Try it: Transcribe, word for word and with nothing extra, the line containing "rewrite (proj1 parent1). exact H." and each line that comes after it in the entries.

The data:
☆ ☆ ☆ ☆ ☆

(* ===== verification/Demo.v ===== *)
(** A concrete run on the environment of [Instances]: two blocks on an empty
    database, the abstract states they lead to, and the facts about them that
    the witnesses of the theorems use. *)
From S2P Require Export ReorgProofs QueryProofs Instances.

Module Demo.

Definition key_of (b : byte) : Hash := array_copy 32 (replicate 32 b).
Definition addr_of (b : byte) : Address := array_copy 20 (replicate 20 b).

Definition create_op (k : Hash) (owner : Address) (attrs : list Attribute) : CreateOp :=
  mkCreateOp 0 k zeroAddress 0 owner 100 zeroHash zeroHash (str "payload") (str "text/plain") attrs.
Definition op_create (o : CreateOp) : ArkivOperation := mkArkivOperation (Some o) None None None None None.
Definition op_extend (o : ExtendOp) : ArkivOperation := mkArkivOperation None None None (Some o) None None.
Definition op_delete (o : DeleteOp) : ArkivOperation := mkArkivOperation None None (Some o) None None None.

Definition alice : Address := addr_of x0a.
Definition bob : Address := addr_of x0b.
Definition k1 : Hash := key_of x01.
Definition k2 : Hash := key_of x02.

Definition attrs1 : list Attribute :=
  [mkAttribute (str "string") (str "name") (str "alice" ++ [x00]); mkAttribute (str "uint") (str "age") [x07];
   mkAttribute (str "string") (str "tag") []].
Definition attrs2 : list Attribute := [mkAttribute (str "string") (str "name") (str "bob")].

Definition mk_block (n : N) (h parent : Hash) (ops : list ArkivOperation) : ArkivBlock :=
  mkArkivBlock (mkArkivBlockHeader n h parent zeroHash) [mkArkivTransaction zeroHash 0 alice ops].

Definition hash1 : Hash := key_of xa1.
Definition hash2 : Hash := key_of xa2.

(** Block 1 creates two entities, block 2 extends one and deletes the other. *)
Definition block1 : ArkivBlock :=
  mk_block 1 hash1 zeroHash [op_create (create_op k1 alice attrs1); op_create (create_op k2 bob attrs2)].
Definition block2 : ArkivBlock :=
  mk_block 2 hash2 hash1 [op_extend (mkExtendOp 0 k1 alice 200 zeroHash zeroHash);
                          op_delete (mkDeleteOp 1 k2 bob zeroHash zeroHash)].
Definition ref2 : ArkivBlockRef := mkArkivBlockRef 2 hash2.

Definition empty_store : Store := mkStore (ToyDB ∅ false) EmptyRootHash zeroHash 0.
Definition store1 : Store := (processBlock empty_store block1).2.
Definition store2 : Store := (processBlock store1 block2).2.

Definition st1 : AbsState := default abs_empty (abs_block abs_empty block1).
Definition st2 : AbsState := default abs_empty (abs_block st1 block2).

(** The strings the run hashes: slot names, ID names, and bitmaps. *)
Definition entity_names (st : AbsState) : list bytes :=
  concat (map (λ x, slot_name <$> allAnnotations x.2.2) (map_to_list (abs_ents st))).
Definition run_blobs (σ : Store) (b : ArkivBlock) : list bytes :=
  match runBlock σ b with
  | Ok cs => omap (λ pB, ok_val (bm_MarshalBinary pB.2)) (map_to_list (dirtyBitmaps cs))
  | _ => []
  end.
Definition strings : list bytes :=
  Eval vm_compute in remove_dups (entity_names st1 ++ entity_names st2 ++ [id_name 1; id_name 2] ++
    run_blobs empty_store block1 ++ run_blobs store1 block2).

Lemma strings_ok : collision_free_on (str "entity_count" :: strings) = true.
Proof. vm_compute. reflexivity. Qed.

#[export] Instance cf : CollisionFree := toy_cf strings strings_ok.
#[export] Instance hashed_dec (x : bytes) : Decision (hashed x) := decide (x ∈ str "entity_count" :: strings).

Lemma run_blobs_hashed σ b : Forall hashed (run_blobs σ b) → block_hashed σ b.
Proof.
  intros H cs Hcs p B d Hp Hd. unfold run_blobs in H. rewrite Hcs, Forall_forall in H. apply H.
  apply list_elem_of_omap. exists (p, B). split; [by apply elem_of_map_to_list|].
  apply ok_val_Some. exact Hd.
Qed.

Definition is_Ok {A} (r : result A) : bool := match r with Ok _ => true | _ => false end.

(** A block that runs and is valid leaves the store and the state it computes. *)
Lemma demo_step σ st b : head_repr σ st → bool_decide (block_valid st b) = true →
  bool_decide (Forall hashed (run_blobs σ b)) = true → is_Ok (processBlock σ b).1 = true →
  let σ' := (processBlock σ b).2 in let st' := default abs_empty (abs_block st b) in
  abs_block st b = Some st' ∧ processBlock σ b = (Ok (headRoot σ'), σ') ∧ block_post σ b st st' (headRoot σ') σ'.
Proof.
  intros R V%bool_decide_eq_true H%bool_decide_eq_true%run_blobs_hashed Hok σ' st'.
  pose proof (processBlock_ok σ st b R V H) as Hp. unfold σ', st'. destruct (abs_block st b) as [st1|].
  - destruct (processBlock σ b) as [[root|e|] σ1]; simpl in *; [|done..].
    by destruct (bk_head _ _ _ _ _ _ Hp) as [-> _].
  - destruct Hp as [err Hp]. by rewrite Hp in Hok.
Qed.

Lemma head0 : head_repr empty_store abs_empty.
Proof. by apply head_repr_empty. Qed.

Lemma valid1 : bool_decide (block_valid abs_empty block1) = true.
Proof. vm_compute. reflexivity. Qed.
Lemma blobs1 : bool_decide (Forall hashed (run_blobs empty_store block1)) = true.
Proof. vm_compute. reflexivity. Qed.
Lemma run1 : is_Ok (processBlock empty_store block1).1 = true.
Proof. vm_compute. reflexivity. Qed.
Lemma step1 : abs_block abs_empty block1 = Some st1 ∧ processBlock empty_store block1 = (Ok (headRoot store1), store1) ∧
  block_post empty_store block1 abs_empty st1 (headRoot store1) store1.
Proof. exact (demo_step _ _ _ head0 valid1 blobs1 run1). Qed.
Lemma head1 : head_repr store1 st1.
Proof. exact (bk_repr _ _ _ _ _ _ (proj2 (proj2 step1))). Qed.

Lemma valid2 : bool_decide (block_valid st1 block2) = true.
Proof. vm_compute. reflexivity. Qed.
Lemma blobs2 : bool_decide (Forall hashed (run_blobs store1 block2)) = true.
Proof. vm_compute. reflexivity. Qed.
Lemma run2 : is_Ok (processBlock store1 block2).1 = true.
Proof. vm_compute. reflexivity. Qed.
Lemma step2 : abs_block st1 block2 = Some st2 ∧ processBlock store1 block2 = (Ok (headRoot store2), store2) ∧
  block_post store1 block2 st1 st2 (headRoot store2) store2.
Proof. exact (demo_step _ _ _ head1 valid2 blobs2 run2). Qed.
Lemma head2 : head_repr store2 st2.
Proof. exact (bk_repr _ _ _ _ _ _ (proj2 (proj2 step2))). Qed.

(** The computed states: only [vm_compute] looks inside. *)
#[global] Opaque store1 store2 st1 st2.

(** ** The parent of block 2 *)

(** The ID mappings of the store after block 1, read off its database. *)
Definition id_entries (σ : Store) : list (bytes * bytes) :=
  filter (λ kv, HasPrefix kv.1 prefixID = true) (map_to_list (td_map (rawDB σ))).
Definition expected_ids : list (bytes * bytes) :=
  [(idKey 1, array_bytes (keyAddress k1)); (idKey 2, array_bytes (keyAddress k2))].

Lemma ids1 : bool_decide (Forall (λ kv, kv ∈ expected_ids) (id_entries store1)) = true.
Proof. vm_compute. reflexivity. Qed.
Lemma live1 : bool_decide (Forall (λ x, (idKey x.2.1, array_bytes x.1) ∈ expected_ids) (map_to_list (abs_ents st1))) = true.
Proof. vm_compute. reflexivity. Qed.

Lemma expected_ids_inj i j a : is_u64 i → is_u64 j → (idKey i, a) ∈ expected_ids → (idKey j, a) ∈ expected_ids → i = j.
Proof.
  intros Hi Hj H1 H2. unfold expected_ids in *. rewrite !elem_of_cons, elem_of_nil in H1, H2.
  destruct H1 as [E1|[E1|[] ] ], H2 as [E2|[E2|[] ] ]; apply pair_equal_spec in E1 as [E1 A1], E2 as [E2 A2];
    try (rewrite A1 in A2; vm_compute in A2; discriminate A2);
    apply idKey_inj in E1, E2; congruence || done.
Qed.

Lemma no_alias1 : no_alias (store_reader store1) st1.
Proof.
  intros a id e i Ha Hi Hg. pose proof ids1 as H1. pose proof live1 as H2.
  apply bool_decide_eq_true in H1, H2. rewrite Forall_forall in H1. rewrite Forall_forall in H2.
  assert (is_u64 id) as Hid. { destruct (hr_state _ _ head1) as (s & _ & Sn & _). by destruct (wf_id _ (sn_wf _ _ _ Sn) _ _ _ Ha) as [_ [? _]]. }
  apply (expected_ids_inj i id (array_bytes a)); [done..| |].
  - apply (H1 (idKey i, array_bytes a)). apply list_elem_of_filter. split; [apply HasPrefix_spec; by eexists|].
    apply elem_of_map_to_list. by rewrite <-toy_lookup.
  - apply (H2 (a, (id, e))). by apply elem_of_map_to_list.
Qed.

Lemma parent1 : headHash store1 = hash1 ∧ headHash store1 ≠ hash2.
Proof. destruct (bk_head _ _ _ _ _ _ (proj2 (proj2 step1))) as (_ & -> & _). split; [done|]. intros E. apply (f_equal array_bytes) in E. vm_compute in E. discriminate E. Qed.

Lemma ancestor1 : ancestor_repr (store_reader store1) (headHash store1) (headRoot store1) st1.
Proof.
  split; [left; apply (bk_root _ _ _ _ _ _ (proj2 (proj2 step1)))|].
  destruct (hr_state _ _ head1) as (s & Hs & Sn & _). exists s. exact (conj Hs Sn).
Qed.

Definition creates_of (b : ArkivBlock) : list Address :=
  omap (λ op, (λ o, keyAddress (create_EntityKey o)) <$> op_Create op) (block_ops b).
Lemma creates_elem b a : creates b a → a ∈ creates_of b.
Proof. intros (op & o & Hop & Ho & ->). apply list_elem_of_omap. exists op. by rewrite Ho. Qed.
Lemma fresh2 a : creates block2 a → abs_ents st1 !! a = None.
Proof. intros Ha%creates_elem. by apply elem_of_nil in Ha. Qed.

(** Block 2 reverted: the ancestor and its caches, as block 2 left them. *)
Lemma parent2 : store_reader store2 (parentKey (ref_Hash ref2)) = Some (array_bytes (headHash store1)).
Proof.
  pose proof (bk_parent _ _ _ _ _ _ (proj2 (proj2 step2))) as H.
  destruct (bk_head _ _ _ _ _ _ (proj2 (proj2 step2))) as (_ & Hh & _). rewrite Hh in H.
  rewrite (proj1 parent1). exact H.
Qed.
Lemma ancestor2 : ancestor_repr (store_reader store2) (headHash store1) (headRoot store1) st1.
Proof. eapply ancestor_repr_block; [apply step2|apply parent1|apply ancestor1]. Qed.
Lemma caches2 : caches_cover (store_reader store2) st1.
Proof.
  destruct (hr_state _ _ head1) as (s & _ & Sn & _).
  eapply caches_cover_block; [apply step2|apply Sn|done|apply fresh2|].
  by apply caches_cover_head, no_alias1; apply head1.
Qed.

(** The two blocks as a chain, and block 2 again after its own revert. *)
Lemma Valid1 : block_valid abs_empty block1.
Proof. exact (proj1 (bool_decide_eq_true _) valid1). Qed.
Lemma Valid2 : block_valid st1 block2.
Proof. exact (proj1 (bool_decide_eq_true _) valid2). Qed.
Lemma Hashed1 : block_hashed empty_store block1.
Proof. apply run_blobs_hashed. exact (proj1 (bool_decide_eq_true _) blobs1). Qed.
Lemma Hashed2 : block_hashed store1 block2.
Proof. apply run_blobs_hashed. exact (proj1 (bool_decide_eq_true _) blobs2). Qed.

Lemma chain_valid : blocks_valid empty_store abs_empty [block1; block2].
Proof.
  destruct step1 as (Ha1 & Hp1 & _). destruct step2 as (Ha2 & Hp2 & _).
  eapply blocks_valid_cons; [exact Valid1|exact Hashed1|exact Hp1|exact Ha1|].
  eapply blocks_valid_cons; [exact Valid2|exact Hashed2|exact Hp2|exact Ha2|exact I].
Qed.

Definition reverted : Store := (revertToAncestor store2 [ref2]).2.
Lemma blobs3 : bool_decide (Forall hashed (run_blobs reverted block2)) = true.
Proof. vm_compute. reflexivity. Qed.
Lemma reorg_valid σ1 : revertToAncestor store2 [ref2] = (Ok tt, σ1) → blocks_valid σ1 st1 [block2].
Proof.
  intros Hr. assert (σ1 = reverted) as -> by (unfold reverted; rewrite Hr; reflexivity).
  split; [exact Valid2|]. split; [|intros; exact I].
  apply run_blobs_hashed. exact (proj1 (bool_decide_eq_true _) blobs3).
Qed.

(** A block whose second operation must fail. *)
Definition bad_block : ArkivBlock :=
  mk_block 2 hash2 hash1 [op_delete (mkDeleteOp 0 k1 alice zeroHash zeroHash); op_delete (mkDeleteOp 1 k1 alice zeroHash zeroHash)].

End Demo.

☆ ☆ ☆ ☆ ☆

Response to this task:
  rewrite (proj1 parent1). exact H.
Qed.
Lemma ancestor2 : ancestor_repr (store_reader store2) (headHash store1) (headRoot store1) st1.
Proof. eapply ancestor_repr_block; [apply step2|apply parent1|apply ancestor1]. Qed.
Lemma caches2 : caches_cover (store_reader store2) st1.
Proof.
  destruct (hr_state _ _ head1) as (s & _ & Sn & _).
  eapply caches_cover_block; [apply step2|apply Sn|done|apply fresh2|].
  by apply caches_cover_head, no_alias1; apply head1.
Qed.

(** The two blocks as a chain, and block 2 again after its own revert. *)
Lemma Valid1 : block_valid abs_empty block1.
Proof. exact (proj1 (bool_decide_eq_true _) valid1). Qed.
Lemma Valid2 : block_valid st1 block2.
Proof. exact (proj1 (bool_decide_eq_true _) valid2). Qed.
Lemma Hashed1 : block_hashed empty_store block1.
Proof. apply run_blobs_hashed. exact (proj1 (bool_decide_eq_true _) blobs1). Qed.
Lemma Hashed2 : block_hashed store1 block2.
Proof. apply run_blobs_hashed. exact (proj1 (bool_decide_eq_true _) blobs2). Qed.

Lemma chain_valid : blocks_valid empty_store abs_empty [block1; block2].
Proof.
  destruct step1 as (Ha1 & Hp1 & _). destruct step2 as (Ha2 & Hp2 & _).
  eapply blocks_valid_cons; [exact Valid1|exact Hashed1|exact Hp1|exact Ha1|].
  eapply blocks_valid_cons; [exact Valid2|exact Hashed2|exact Hp2|exact Ha2|exact I].
Qed.

Definition reverted : Store := (revertToAncestor store2 [ref2]).2.
Lemma blobs3 : bool_decide (Forall hashed (run_blobs reverted block2)) = true.
Proof. vm_compute. reflexivity. Qed.
Lemma reorg_valid σ1 : revertToAncestor store2 [ref2] = (Ok tt, σ1) → blocks_valid σ1 st1 [block2].
Proof.
  intros Hr. assert (σ1 = reverted) as -> by (unfold reverted; rewrite Hr; reflexivity).
  split; [exact Valid2|]. split; [|intros; exact I].
  apply run_blobs_hashed. exact (proj1 (bool_decide_eq_true _) blobs3).
Qed.

(** A block whose second operation must fail. *)
Definition bad_block : ArkivBlock :=
  mk_block 2 hash2 hash1 [op_delete (mkDeleteOp 0 k1 alice zeroHash zeroHash); op_delete (mkDeleteOp 1 k1 alice zeroHash zeroHash)].

End Demo.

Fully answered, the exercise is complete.